# Parallel Axis Theorem and interia tensors

1. Nov 30, 2008

### pimpalicous

Is the parallel axis theorem always valid for inertia tensors? We have only seen examples with flat (2d) objects and was wondering if it would also be valid for 3d objects, like a h emisphere, for example. Thanks.

2. Nov 30, 2008

### aerospaceut10

Yep, just use the distance projected from the axis that it's being measured around.

3. Nov 30, 2008

### Staff: Mentor

The general form for the parallel axis theorem is

$$\mathbf{J} = \mathbf{I} + m(r^2\mathbf{1} - \boldsymbol{r}\boldsymbol{r}^T)$$

where

$\mathbf{J}$ is the inertia tensor of some object about some point removed from the center of mass,
$\mathbf{I}$ is the inertia tensor of the object about its center of mass
$m$ is the object's mass
$\boldsymbol{r}$ is the displacement of the point in question from the center of mass, expressed as a column vector
$\mathbf{1}$ is the identity matrix.

Last edited: Dec 1, 2008
4. Dec 1, 2008

I think you meant $$\mathbf{J} = \mathbf{I} + m(r^2\mathbf{1} - \mathbf{r}\mathbf{r}^T)$$, because $$\mathbf{r}^T \mathbf{r} = r^2$$, which is not even the right type of tensor.

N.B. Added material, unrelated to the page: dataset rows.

(* ===== verification/ReshapePartitions.v ===== *)
(** Reshapes that flatten groups of dimensions: where the elements go, the grid of the encoded chunks, and grids of
    subchunks back. *)

From S2P Require Import Prelude ArraySubset Linear Iterators ChunkGrid RegularGrid RectilinearGrid RepeatGrid ByteRange StoreKey.
From S2P Require Import Storage ArrayBytes Elements StoreProgram DecodeInto Concurrency Codec ArrayToArray CodecChain Sharding.
From S2P Require Import Transpose ChunkEdges Subchunking SubchunkLaws SubchunkCodecs SubchunkTheorems Reshape ReshapeGrids.

(** ** The input dimensions of a validated shape *)

Definition dim_ok (dim : ReshapeDim) : Prop :=
  match dim with ReshapeSize size => 0 < size < u64_modulus | ReshapeInputDims ds => Forall (λ d, 0 <= d < u64_max) ds | ReshapeAuto => True end.

(** Shapes that the configuration accepts; no array has a dimension [u64::MAX]. *)
Definition reshape_wf (sh : ReshapeShape) : Prop := validate_shape sh = true ∧ Forall dim_ok sh.

Fixpoint increasing (k : Z) (l : list Z) : Prop :=
  match l with [] => True | d :: l => k <= d ∧ increasing (d + 1) l end.

Lemma increasing_bound k l d : increasing k l → d ∈ l → k <= d.
Proof.
  revert k. induction l as [|e l IH]; intros k; [intros _ H; by apply not_elem_of_nil in H|]. intros [H1 H2] [->|Hd]%elem_of_cons; [done|].
  specialize (IH (e + 1) H2 Hd). lia.
Qed.

Lemma increasing_all k n l : increasing k l → (∀ d, d ∈ l → d < n) → (∀ j, k <= j < n → j ∈ l) → k <= n → l = seqZ k (n - k).
Proof.
  revert k. induction l as [|d l IH]; intros k Hi Hn Hall Hk.
  - destruct (decide (k = n)) as [->|]; [by rewrite Z.sub_diag|]. specialize (Hall k ltac:(lia)). by apply not_elem_of_nil in Hall.
  - destruct Hi as [Hkd Hi]. specialize (Hn d ltac:(left)) as Hd. assert (d = k) as ->.
    { specialize (Hall k ltac:(lia)) as [->|Hin]%elem_of_cons; [done|]. pose proof (increasing_bound _ _ _ Hi Hin). lia. }
    rewrite seqZ_cons by lia. f_equal. rewrite (IH (k + 1)); [f_equal; lia|done|intros; apply Hn; by right| |lia].
    intros j Hj. specialize (Hall j ltac:(lia)) as [->|Hin]%elem_of_cons; [lia|done].
Qed.
Lemma identity_partitions ps sh : input_dim_partitions_are_identity ps = true → length ps = length sh → (λ p, Zprod (pickn p sh)) <$> ps = sh.
Proof.
  intros Hid Hl. unfold input_dim_partitions_are_identity in Hid. rewrite forallb_forall in Hid. apply list_eq_total; rewrite length_fmap; [done|]. intros j Hj.
  rewrite (fmap_total (λ p, Zprod (pickn p sh))) by done. assert (ps !!! j = [j]) as ->.
  { specialize (Hid (j, ps !!! j)). apply bool_decide_eq_true in Hid; [done|]. apply list_elem_of_In. apply list_elem_of_lookup. exists j.
    rewrite list_lookup_imap, list_lookup_lookup_total_lt by done. done. }
  unfold pickn. cbn [fmap list_fmap]. rewrite Zprod_cons. change (Zprod []) with 1. lia.
Qed.

(** ** Repeated chunks *)

(** The place of the elements of the chunk [C]: encoded chunks are in a row along the last dimension. *)
Definition along_last (n : nat) (first last : Z) : list Z := <[(n - 1)%nat := last]> (replicate n first).

Definition repeated_image (es : list Z) (C L : Z) : list Z := zip_with Z.add (zip_with Z.mul (along_last (length es) 0 C) es) (delin L es).

Lemma length_along_last n a b : length (along_last n a b) = n.
Proof. unfold along_last. by rewrite length_insert, length_replicate. Qed.

Lemma along_last_total n a b j : (j < n)%nat → along_last n a b !!! j = if decide (j = (n - 1)%nat) then b else a.
Proof.
  intros Hj. unfold along_last. case_decide as Hd.
  - subst j. apply list_lookup_total_insert_eq. rewrite length_replicate. lia.
  - rewrite list_lookup_total_insert_ne by lia. by apply lookup_total_replicate_2.
Qed.

Lemma repeat_shape_spec gs n r : repeat_shape gs n = Some r → Forall (λ d, 0 <= d) gs → (0 < n)%nat ∧ r = along_last n 1 (Zprod gs).
Proof.
  unfold repeat_shape. intros Hr Hgs. destruct (Nat.eqb_spec n 0); [done|]. destruct (checked_product gs) as [m|] eqn:Hm; [|done].
  apply checked_product_Some in Hm as [-> _]; [|done]. injection Hr as <-. split; [lia|done].
Qed.
(** C25: A bit rounding codec that is bound to a data type rounds the fill value; encoding a chunk rounds every component of every
    element, so that a chunk of fill values becomes a chunk of encoded fill values.  Decoding changes nothing, and encoding
    what was decoded gives the same chunk again. *)
Theorem bitround_rounds_elements `{Target, !BitroundDataTypes} (keepbits : Z) (bt : BitroundDataType) (d : Z) (fv : FillValue) (dt : DataType)
    (Hdt : dt = PlainType (FixedSize d)) (Hd : 0 < d) (Hbt : codec_bitround dt = Some bt)
    (Hn : (0 < component_bytes bt)%nat ∧ (Z.to_nat d mod component_bytes bt = 0)%nat) (Hfv : zlen fv = d ∧ d < 2 ^ 63) :
  ∃ c, bitround_with_context (mk_bitround keepbits) dt fv = Ok c ∧ bitround_wf c bt d ∧ br_fill_value c = fv ∧
    Value (br_encoded_fill_value c) = round_element bt keepbits (Value fv) ∧
    ∀ b V sh options, holds b dt V → ∃ b', bitround_encode c b sh options = Ok b' ∧ holds b' dt (round_element bt keepbits <$> V) ∧
      bitround_decode c b' sh options = Ok b' ∧
      (keepbits_ok bt keepbits → (∀ e, Value e ∈ V → Forall (λ x, 0 <= x < 256) e) → bitround_encode c b' sh options = Ok b').
Proof.
  pose (c0 := mk_bitround_bound keepbits dt fv fv). assert (bitround_wf c0 bt d) as Hc0 by by split.
  assert (holds (FixedBytes fv) dt [Value fv]) as Hf.
  { rewrite Hdt. apply holds_fixed. exists [fv]. cbn [concat]. rewrite app_nil_r. split_and!; [done..| |simpl; lia]. split; [done|]. constructor; [lia|done]. }
  destruct (encode_rounds c0 bt d Hc0 _ _ [] (CodecOptions_default 1) Hf) as (bf & He & Hhf & _). unfold bitround_encode in He. cbn [into_fixed obind] in He.
  destruct (round_bytes fv dt keepbits) as [fv'|err|] eqn:Hr; cbn [br_data_type br_keepbits c0] in He; rewrite Hr in He; try done. injection He as <-.
  exists (mk_bitround_bound keepbits dt fv fv'). split_and!.
  - unfold bitround_with_context, encode_fill_value. rewrite Hbt. cbn [ok_or obind up_keepbits]. rewrite Hdt. cbn [new_fill_value].
    rewrite (proj2 (Z.eqb_eq _ _)) by lia. cbn [obind]. cbn [into_fixed obind]. assert (repeat_bytes fv 1 = fv) as -> by (unfold repeat_bytes; apply app_nil_r). rewrite <-Hdt. by rewrite Hr.
  - by split.
  - done.
  - unfold round_bytes in Hr. rewrite Hbt in Hr. cbn [ok_or obind] in Hr. injection Hr as <-. done.
  - intros b V sh options Hb. set (c := mk_bitround_bound keepbits dt fv fv'). assert (bitround_wf c bt d) as Hc by by split.
    destruct (encode_rounds c bt d Hc b V sh options Hb) as (b' & He & Hh & _). exists b'. split_and!; [done..|]. intros Hk HV.
    apply (encode_holds c bt d Hc b' b' (round_element bt keepbits <$> V)); [done|].
    rewrite list_fmap_fmap. rewrite (list_fmap_ext_in _ (round_element bt keepbits)); [done|]. intros e He'. rewrite Hdt in Hb. apply holds_fixed in Hb as (L & _ & -> & [_ HL] & _).
    apply list_elem_of_fmap in He' as (e' & -> & Hin). rewrite Forall_forall in HL. apply (element_idempotent c bt d Hc); [done|by apply HL|]. apply HV. by apply list_elem_of_fmap_2.
Qed.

To show that this gives the correct moment of inertia about a certain axis, let e be a unit vector giving the direction of this axis. Then the moment of inertia about this axis is
$$\mathbf{e}^T\mathbf{Je} = \mathbf{e}^T \mathbf{Ie} + m(r^2 \mathbf{e}^T\mathbf{1e} - \mathbf{e}^T\mathbf{rr}^T\mathbf{e})$$
$$= \mathbf{e}^T \mathbf{Ie} + mr^2 - m(\mathbf{r} \cdot \mathbf{e})^2$$
$$= \mathbf{e}^T \mathbf{Ie} + mr_\perp^2$$, where $$r_\perp$$ is the perpendicular distance from the centre of mass to the axis.

Last edited: Dec 1, 2008
5. Dec 1, 2008

### Staff: Mentor

Oops. I corrected my post, thanks.

6. Dec 1, 2008

### pimpalicous

so does that mean if we find the inertia tensor at the center of the base of a hemisphere we can use the parallel axis theorem to find the tensor for the center of mass

7. Dec 1, 2008

Yes, but in reverse. You know J, and you must find $$\mathbf{I} = \mathbf{J} - m(r^2 \mathbf{1} - \mathbf{rr}^T)$$.